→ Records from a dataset
##########

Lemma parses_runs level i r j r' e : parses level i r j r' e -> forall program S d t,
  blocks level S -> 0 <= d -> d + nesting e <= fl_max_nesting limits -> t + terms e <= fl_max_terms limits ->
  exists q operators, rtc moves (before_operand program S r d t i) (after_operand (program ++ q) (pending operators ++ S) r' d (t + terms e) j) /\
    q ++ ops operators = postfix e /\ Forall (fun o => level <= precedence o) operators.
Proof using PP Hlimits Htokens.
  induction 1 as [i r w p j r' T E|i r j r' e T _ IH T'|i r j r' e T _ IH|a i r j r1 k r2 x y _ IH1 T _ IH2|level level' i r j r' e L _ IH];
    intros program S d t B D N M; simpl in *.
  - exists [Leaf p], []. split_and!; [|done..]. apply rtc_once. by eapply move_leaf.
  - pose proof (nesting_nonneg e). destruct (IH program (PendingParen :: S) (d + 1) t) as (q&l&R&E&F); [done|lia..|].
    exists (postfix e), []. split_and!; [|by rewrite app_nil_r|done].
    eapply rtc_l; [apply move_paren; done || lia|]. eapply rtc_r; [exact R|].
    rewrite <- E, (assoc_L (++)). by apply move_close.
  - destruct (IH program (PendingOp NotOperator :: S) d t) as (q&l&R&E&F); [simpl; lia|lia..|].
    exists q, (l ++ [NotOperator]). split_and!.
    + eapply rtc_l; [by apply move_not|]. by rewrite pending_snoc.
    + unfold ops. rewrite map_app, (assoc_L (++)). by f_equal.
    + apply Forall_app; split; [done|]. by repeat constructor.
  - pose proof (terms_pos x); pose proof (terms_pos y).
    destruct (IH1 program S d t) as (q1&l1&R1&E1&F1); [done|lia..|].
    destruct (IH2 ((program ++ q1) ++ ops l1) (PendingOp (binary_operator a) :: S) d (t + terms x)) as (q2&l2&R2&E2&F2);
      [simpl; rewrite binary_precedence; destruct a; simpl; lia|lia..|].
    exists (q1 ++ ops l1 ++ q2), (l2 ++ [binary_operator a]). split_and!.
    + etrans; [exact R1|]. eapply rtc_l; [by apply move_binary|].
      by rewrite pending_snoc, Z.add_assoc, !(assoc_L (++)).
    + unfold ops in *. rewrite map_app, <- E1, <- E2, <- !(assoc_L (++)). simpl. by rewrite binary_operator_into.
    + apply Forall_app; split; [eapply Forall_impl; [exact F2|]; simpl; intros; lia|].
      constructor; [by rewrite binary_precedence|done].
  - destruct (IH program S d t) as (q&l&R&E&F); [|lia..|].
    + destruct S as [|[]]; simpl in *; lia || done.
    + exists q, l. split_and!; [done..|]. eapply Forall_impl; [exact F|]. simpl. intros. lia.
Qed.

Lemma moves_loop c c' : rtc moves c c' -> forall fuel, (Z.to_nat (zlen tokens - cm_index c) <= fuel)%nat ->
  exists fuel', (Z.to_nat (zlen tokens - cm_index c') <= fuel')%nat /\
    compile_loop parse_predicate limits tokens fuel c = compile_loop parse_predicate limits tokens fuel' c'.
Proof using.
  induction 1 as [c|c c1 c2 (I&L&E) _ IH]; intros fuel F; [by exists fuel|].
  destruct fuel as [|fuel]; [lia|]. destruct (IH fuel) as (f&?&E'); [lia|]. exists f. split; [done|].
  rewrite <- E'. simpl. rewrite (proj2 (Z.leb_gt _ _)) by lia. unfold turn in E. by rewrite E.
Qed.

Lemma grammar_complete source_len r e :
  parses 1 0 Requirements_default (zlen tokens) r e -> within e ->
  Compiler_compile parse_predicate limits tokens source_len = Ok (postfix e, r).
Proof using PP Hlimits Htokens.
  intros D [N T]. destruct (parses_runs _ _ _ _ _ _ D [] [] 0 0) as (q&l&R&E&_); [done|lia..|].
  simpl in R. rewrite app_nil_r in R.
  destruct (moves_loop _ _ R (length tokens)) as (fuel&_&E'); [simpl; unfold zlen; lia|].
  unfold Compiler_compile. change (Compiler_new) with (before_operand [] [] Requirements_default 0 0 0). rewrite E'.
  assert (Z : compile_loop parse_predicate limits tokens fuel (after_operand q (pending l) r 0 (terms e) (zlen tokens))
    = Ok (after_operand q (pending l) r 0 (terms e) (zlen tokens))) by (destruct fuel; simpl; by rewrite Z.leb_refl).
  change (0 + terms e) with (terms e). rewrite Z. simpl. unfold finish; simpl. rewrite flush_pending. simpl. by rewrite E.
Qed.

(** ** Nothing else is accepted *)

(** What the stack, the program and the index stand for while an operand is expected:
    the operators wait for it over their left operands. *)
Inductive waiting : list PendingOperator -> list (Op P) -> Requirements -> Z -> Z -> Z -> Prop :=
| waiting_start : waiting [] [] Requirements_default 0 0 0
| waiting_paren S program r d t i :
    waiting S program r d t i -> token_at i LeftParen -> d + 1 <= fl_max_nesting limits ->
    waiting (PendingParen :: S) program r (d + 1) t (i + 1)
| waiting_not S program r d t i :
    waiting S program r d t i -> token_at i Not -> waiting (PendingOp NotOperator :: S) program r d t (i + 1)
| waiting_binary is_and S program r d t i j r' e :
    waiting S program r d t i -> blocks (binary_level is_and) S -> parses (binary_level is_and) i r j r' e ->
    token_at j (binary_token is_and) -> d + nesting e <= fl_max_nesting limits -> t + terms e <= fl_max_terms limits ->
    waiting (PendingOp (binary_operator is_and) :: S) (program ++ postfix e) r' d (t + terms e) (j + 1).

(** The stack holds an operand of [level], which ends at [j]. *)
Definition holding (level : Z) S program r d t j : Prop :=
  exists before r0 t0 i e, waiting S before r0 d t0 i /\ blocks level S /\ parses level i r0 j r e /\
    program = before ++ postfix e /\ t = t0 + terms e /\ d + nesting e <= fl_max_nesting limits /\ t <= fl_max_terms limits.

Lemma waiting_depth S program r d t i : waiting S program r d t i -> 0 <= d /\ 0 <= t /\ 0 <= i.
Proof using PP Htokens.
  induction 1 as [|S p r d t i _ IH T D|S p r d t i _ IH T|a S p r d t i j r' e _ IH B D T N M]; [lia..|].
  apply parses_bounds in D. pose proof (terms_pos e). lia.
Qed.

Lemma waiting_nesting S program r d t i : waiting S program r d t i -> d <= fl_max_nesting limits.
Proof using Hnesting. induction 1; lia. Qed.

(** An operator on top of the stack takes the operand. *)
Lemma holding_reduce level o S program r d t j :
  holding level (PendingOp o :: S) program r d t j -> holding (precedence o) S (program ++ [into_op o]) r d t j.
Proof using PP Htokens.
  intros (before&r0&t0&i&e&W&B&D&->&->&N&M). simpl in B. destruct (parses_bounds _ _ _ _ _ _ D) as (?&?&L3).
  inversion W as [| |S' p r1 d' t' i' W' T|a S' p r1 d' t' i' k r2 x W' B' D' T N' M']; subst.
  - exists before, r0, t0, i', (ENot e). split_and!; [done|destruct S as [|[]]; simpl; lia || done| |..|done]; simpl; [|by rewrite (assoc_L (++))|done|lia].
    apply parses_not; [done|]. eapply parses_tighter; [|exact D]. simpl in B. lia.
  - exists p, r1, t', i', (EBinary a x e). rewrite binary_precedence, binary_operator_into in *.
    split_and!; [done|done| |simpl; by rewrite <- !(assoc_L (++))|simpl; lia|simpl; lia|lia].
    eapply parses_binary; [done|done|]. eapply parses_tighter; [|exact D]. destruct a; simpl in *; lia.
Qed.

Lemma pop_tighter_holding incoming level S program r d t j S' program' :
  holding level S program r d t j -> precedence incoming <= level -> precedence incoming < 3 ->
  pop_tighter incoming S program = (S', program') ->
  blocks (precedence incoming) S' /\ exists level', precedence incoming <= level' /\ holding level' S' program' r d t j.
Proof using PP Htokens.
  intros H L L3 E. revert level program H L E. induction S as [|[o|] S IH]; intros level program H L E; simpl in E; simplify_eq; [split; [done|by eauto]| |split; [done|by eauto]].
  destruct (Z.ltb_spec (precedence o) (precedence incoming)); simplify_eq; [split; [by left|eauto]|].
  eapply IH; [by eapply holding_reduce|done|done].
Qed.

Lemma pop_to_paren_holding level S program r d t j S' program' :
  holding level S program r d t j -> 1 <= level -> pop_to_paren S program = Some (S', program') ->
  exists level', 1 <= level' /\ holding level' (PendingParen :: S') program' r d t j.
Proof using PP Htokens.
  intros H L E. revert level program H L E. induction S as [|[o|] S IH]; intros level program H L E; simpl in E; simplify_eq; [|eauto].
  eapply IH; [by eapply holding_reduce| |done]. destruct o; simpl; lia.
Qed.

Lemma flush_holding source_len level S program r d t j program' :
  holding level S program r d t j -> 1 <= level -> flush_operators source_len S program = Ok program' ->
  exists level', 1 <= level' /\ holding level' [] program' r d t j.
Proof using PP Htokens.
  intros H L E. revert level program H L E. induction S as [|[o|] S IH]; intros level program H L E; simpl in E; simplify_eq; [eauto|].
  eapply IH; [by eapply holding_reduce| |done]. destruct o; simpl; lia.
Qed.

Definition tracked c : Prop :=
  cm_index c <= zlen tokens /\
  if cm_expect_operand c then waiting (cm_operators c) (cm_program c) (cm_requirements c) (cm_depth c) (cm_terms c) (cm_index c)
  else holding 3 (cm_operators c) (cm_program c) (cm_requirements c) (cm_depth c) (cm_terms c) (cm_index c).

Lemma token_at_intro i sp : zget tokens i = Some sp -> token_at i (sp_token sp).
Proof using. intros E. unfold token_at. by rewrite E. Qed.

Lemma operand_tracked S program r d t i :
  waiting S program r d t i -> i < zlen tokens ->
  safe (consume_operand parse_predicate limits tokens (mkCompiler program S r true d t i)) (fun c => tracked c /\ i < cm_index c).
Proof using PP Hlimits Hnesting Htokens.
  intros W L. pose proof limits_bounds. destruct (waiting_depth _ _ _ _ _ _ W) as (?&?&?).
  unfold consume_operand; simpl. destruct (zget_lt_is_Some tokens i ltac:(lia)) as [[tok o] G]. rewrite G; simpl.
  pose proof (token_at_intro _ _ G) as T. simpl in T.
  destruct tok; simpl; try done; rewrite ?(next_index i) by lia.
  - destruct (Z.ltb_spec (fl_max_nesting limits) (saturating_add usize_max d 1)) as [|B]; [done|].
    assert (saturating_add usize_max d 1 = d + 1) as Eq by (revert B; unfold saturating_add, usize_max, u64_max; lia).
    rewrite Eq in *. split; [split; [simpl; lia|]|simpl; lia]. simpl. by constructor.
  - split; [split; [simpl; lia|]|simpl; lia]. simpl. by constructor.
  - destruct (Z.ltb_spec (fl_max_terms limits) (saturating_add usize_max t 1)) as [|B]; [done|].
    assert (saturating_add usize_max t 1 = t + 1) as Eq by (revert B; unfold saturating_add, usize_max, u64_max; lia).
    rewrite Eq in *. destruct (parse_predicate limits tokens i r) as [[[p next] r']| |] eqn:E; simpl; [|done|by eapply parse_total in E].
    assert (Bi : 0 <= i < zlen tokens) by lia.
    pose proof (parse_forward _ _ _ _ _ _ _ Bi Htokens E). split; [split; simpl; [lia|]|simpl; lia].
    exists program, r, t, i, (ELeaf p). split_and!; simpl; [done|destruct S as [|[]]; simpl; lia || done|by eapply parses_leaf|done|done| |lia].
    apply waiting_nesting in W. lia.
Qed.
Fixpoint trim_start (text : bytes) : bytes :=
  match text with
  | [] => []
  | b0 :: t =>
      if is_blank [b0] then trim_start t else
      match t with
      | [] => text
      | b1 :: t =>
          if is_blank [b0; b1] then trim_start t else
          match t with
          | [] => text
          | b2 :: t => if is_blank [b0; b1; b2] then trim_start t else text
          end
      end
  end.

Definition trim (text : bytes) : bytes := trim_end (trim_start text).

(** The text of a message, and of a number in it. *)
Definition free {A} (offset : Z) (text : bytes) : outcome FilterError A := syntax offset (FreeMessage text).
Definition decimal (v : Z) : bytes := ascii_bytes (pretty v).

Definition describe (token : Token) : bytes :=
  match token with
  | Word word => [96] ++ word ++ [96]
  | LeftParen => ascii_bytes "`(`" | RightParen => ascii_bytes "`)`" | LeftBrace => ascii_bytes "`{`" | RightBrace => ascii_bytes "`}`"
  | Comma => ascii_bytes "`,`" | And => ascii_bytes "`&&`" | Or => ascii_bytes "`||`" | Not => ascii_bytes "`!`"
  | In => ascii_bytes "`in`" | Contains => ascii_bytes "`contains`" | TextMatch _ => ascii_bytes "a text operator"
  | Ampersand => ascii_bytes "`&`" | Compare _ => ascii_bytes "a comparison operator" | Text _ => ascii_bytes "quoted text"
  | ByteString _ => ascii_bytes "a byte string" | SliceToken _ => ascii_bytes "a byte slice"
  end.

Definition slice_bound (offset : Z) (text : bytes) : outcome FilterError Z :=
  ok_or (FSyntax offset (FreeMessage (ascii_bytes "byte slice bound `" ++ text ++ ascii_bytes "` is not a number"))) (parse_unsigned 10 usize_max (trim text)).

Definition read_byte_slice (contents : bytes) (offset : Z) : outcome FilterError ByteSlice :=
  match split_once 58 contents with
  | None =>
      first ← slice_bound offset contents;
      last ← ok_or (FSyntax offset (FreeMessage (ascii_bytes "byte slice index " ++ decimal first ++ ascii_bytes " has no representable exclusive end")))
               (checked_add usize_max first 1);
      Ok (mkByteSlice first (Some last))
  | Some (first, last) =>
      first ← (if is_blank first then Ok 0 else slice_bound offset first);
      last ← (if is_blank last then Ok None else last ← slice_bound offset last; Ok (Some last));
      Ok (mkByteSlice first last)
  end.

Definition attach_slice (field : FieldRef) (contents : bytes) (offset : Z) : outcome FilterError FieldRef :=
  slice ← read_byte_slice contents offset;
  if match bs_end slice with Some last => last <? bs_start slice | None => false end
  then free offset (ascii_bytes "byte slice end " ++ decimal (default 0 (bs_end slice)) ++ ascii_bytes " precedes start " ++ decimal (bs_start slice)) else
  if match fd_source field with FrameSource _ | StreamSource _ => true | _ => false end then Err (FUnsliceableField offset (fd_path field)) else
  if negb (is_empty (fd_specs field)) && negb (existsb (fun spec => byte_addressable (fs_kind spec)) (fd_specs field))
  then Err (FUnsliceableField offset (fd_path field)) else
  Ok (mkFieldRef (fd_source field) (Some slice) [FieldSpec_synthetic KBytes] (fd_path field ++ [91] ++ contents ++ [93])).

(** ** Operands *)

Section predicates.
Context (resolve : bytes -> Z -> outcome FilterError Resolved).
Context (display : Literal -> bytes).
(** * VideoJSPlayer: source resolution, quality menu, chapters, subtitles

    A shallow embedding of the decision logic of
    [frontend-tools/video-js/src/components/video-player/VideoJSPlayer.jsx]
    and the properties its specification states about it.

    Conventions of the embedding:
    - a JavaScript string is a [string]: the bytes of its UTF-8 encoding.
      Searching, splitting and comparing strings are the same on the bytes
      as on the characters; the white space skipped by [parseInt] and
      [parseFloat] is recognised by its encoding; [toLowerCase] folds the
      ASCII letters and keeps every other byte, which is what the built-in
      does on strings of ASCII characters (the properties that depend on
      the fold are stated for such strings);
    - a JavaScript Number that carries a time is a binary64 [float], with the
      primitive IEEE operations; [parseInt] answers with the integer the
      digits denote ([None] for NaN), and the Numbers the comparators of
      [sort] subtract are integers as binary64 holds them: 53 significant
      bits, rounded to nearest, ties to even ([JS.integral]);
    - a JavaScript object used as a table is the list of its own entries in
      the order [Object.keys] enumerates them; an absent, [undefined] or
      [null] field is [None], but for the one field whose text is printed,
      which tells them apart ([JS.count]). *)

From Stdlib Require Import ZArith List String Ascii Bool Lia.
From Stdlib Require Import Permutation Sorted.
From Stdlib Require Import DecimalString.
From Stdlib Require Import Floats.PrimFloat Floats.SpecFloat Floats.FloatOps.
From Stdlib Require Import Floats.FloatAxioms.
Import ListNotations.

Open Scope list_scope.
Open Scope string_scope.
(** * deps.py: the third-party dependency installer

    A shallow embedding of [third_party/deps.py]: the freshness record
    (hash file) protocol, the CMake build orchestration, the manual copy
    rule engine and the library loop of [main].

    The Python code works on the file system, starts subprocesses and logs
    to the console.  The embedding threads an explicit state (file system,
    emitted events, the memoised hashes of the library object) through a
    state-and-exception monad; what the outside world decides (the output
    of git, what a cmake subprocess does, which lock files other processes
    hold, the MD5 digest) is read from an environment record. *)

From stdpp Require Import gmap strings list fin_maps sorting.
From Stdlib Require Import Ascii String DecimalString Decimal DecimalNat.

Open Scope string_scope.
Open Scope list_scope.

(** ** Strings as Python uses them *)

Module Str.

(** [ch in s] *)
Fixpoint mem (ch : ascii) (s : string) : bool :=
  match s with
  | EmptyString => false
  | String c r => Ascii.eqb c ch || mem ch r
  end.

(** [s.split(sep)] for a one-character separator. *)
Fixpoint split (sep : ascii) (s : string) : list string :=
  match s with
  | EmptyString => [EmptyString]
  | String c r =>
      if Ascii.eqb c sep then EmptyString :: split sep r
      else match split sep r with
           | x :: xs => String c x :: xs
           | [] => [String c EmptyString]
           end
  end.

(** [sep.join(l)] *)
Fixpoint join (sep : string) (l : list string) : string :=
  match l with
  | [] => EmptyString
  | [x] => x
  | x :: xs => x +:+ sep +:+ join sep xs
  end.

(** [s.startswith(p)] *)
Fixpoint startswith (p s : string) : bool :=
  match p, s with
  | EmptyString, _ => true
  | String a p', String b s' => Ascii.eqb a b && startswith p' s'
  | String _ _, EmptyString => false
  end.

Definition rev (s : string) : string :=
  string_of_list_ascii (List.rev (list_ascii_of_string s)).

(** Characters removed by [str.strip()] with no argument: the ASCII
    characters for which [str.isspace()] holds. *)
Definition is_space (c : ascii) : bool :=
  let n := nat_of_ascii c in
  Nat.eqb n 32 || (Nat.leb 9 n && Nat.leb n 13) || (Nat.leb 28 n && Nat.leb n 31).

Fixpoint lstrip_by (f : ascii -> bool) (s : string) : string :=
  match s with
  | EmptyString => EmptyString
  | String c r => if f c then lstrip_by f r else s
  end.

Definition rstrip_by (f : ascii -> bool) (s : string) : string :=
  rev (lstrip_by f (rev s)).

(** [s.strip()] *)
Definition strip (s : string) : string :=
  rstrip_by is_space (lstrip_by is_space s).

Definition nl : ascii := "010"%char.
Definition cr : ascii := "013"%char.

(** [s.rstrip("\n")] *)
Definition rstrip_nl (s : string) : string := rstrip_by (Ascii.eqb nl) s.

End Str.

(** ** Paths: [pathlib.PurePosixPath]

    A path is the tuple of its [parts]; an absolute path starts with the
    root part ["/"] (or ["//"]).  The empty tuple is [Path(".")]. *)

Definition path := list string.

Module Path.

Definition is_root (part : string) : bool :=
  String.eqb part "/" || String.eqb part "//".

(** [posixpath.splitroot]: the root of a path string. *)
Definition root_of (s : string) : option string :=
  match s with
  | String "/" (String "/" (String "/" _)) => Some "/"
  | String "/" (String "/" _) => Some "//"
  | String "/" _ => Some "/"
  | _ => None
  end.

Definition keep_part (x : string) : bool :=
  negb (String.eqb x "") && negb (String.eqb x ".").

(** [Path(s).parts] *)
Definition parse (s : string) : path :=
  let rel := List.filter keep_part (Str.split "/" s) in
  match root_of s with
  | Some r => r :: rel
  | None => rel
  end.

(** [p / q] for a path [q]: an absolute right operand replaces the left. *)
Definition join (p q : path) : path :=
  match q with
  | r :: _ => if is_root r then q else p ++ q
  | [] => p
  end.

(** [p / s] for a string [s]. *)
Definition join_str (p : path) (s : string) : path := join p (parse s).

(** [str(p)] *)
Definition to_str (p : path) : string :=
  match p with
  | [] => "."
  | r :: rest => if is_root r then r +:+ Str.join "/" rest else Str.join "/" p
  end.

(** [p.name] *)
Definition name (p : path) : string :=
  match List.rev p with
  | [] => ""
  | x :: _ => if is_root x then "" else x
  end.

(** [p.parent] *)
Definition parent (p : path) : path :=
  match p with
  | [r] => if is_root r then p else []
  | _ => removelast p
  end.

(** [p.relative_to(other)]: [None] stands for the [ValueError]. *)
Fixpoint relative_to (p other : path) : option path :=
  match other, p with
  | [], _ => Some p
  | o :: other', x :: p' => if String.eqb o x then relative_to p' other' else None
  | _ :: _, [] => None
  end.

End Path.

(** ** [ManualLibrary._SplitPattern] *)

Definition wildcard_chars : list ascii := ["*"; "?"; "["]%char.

##########

→ Instructions to follow
Give back, exactly as written, the stretch from the line with "waiting (PendingOp (binary_operator" through the line with "split_and!; [done|done| |simpl;", and no other lines from the records above.

→ Task solution
    waiting (PendingOp (binary_operator is_and) :: S) (program ++ postfix e) r' d (t + terms e) (j + 1).

(** The stack holds an operand of [level], which ends at [j]. *)
Definition holding (level : Z) S program r d t j : Prop :=
  exists before r0 t0 i e, waiting S before r0 d t0 i /\ blocks level S /\ parses level i r0 j r e /\
    program = before ++ postfix e /\ t = t0 + terms e /\ d + nesting e <= fl_max_nesting limits /\ t <= fl_max_terms limits.

Lemma waiting_depth S program r d t i : waiting S program r d t i -> 0 <= d /\ 0 <= t /\ 0 <= i.
Proof using PP Htokens.
  induction 1 as [|S p r d t i _ IH T D|S p r d t i _ IH T|a S p r d t i j r' e _ IH B D T N M]; [lia..|].
  apply parses_bounds in D. pose proof (terms_pos e). lia.
Qed.

Lemma waiting_nesting S program r d t i : waiting S program r d t i -> d <= fl_max_nesting limits.
Proof using Hnesting. induction 1; lia. Qed.

(** An operator on top of the stack takes the operand. *)
Lemma holding_reduce level o S program r d t j :
  holding level (PendingOp o :: S) program r d t j -> holding (precedence o) S (program ++ [into_op o]) r d t j.
Proof using PP Htokens.
  intros (before&r0&t0&i&e&W&B&D&->&->&N&M). simpl in B. destruct (parses_bounds _ _ _ _ _ _ D) as (?&?&L3).
  inversion W as [| |S' p r1 d' t' i' W' T|a S' p r1 d' t' i' k r2 x W' B' D' T N' M']; subst.
  - exists before, r0, t0, i', (ENot e). split_and!; [done|destruct S as [|[]]; simpl; lia || done| |..|done]; simpl; [|by rewrite (assoc_L (++))|done|lia].
    apply parses_not; [done|]. eapply parses_tighter; [|exact D]. simpl in B. lia.
  - exists p, r1, t', i', (EBinary a x e). rewrite binary_precedence, binary_operator_into in *.
    split_and!; [done|done| |simpl; by rewrite <- !(assoc_L (++))|simpl; lia|simpl; lia|lia].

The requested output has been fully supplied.